(** * gitbackup node lifecycle: a shallow embedding of [spawn_node.py] and of the
    provider scripts [providers/scaleway.py] and [providers/hetzner.py].

    Python values are modelled as follows.
    - [str] is a list of Unicode code points ([N]); string constants of the
      source are written as Rocq string literals and decoded from UTF-8 by [u].
    - JSON documents (HTTP bodies, [json.dumps] arguments) are values of [json].
    - A Python computation is a function from the state of the outside world to
      an [outcome], the new state and the list of external actions it performed
      (the trace): see [M]. *)

From Stdlib Require Import ZArith NArith List String Ascii Bool Lia.
From stdpp Require Import base option list gmap.
Import ListNotations.

Local Open Scope N_scope.

(** ** Python strings *)

Module Py.

(** A Python [str]: the sequence of its code points. *)
Abbreviation str := (list N).

Fixpoint utf8_go (need : nat) (acc : N) (bs : list N) : str :=
  match bs with
  | [] => []
  | b :: bs' =>
      match need with
      | O =>
          if b <? 128 then b :: utf8_go 0 0 bs'
          else if b <? 224 then utf8_go 1 (b - 192) bs'
          else if b <? 240 then utf8_go 2 (b - 224) bs'
          else utf8_go 3 (b - 240) bs'
      | S O => (acc * 64 + (b - 128)) :: utf8_go 0 0 bs'
      | S n => utf8_go n (acc * 64 + (b - 128)) bs'
      end
  end.

(** The Python string whose UTF-8 encoding is [s]. *)
Definition utf8 (s : string) : str :=
  utf8_go 0 0 (map N_of_ascii (list_ascii_of_string s)).

(** A string constant of the source. [u "text"] stands for the code points of
    the literal, decoded once, when the constant is read. *)
Definition lit (s : str) : str := s.
Arguments lit : simpl never.

Notation "'u' s" :=
  (lit ltac:(let v := eval vm_compute in (utf8 s) in exact v))
  (at level 10, s at level 0, only parsing).

Definition nl : str := [10].
Definition dq : str := [34].

(** [c.isspace()] as [str.split()] uses it. *)
Definition isspace (c : N) : bool :=
  ((9 <=? c) && (c <=? 13)) || ((28 <=? c) && (c <=? 32))
  || (c =? 133) || (c =? 160) || (c =? 5760)
  || ((8192 <=? c) && (c <=? 8202))
  || (c =? 8232) || (c =? 8233) || (c =? 8239) || (c =? 8287) || (c =? 12288).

**REQUIRED WORK**
Give only how many lines above hold "Definition".

**RESPONSE TO THIS TASK**
5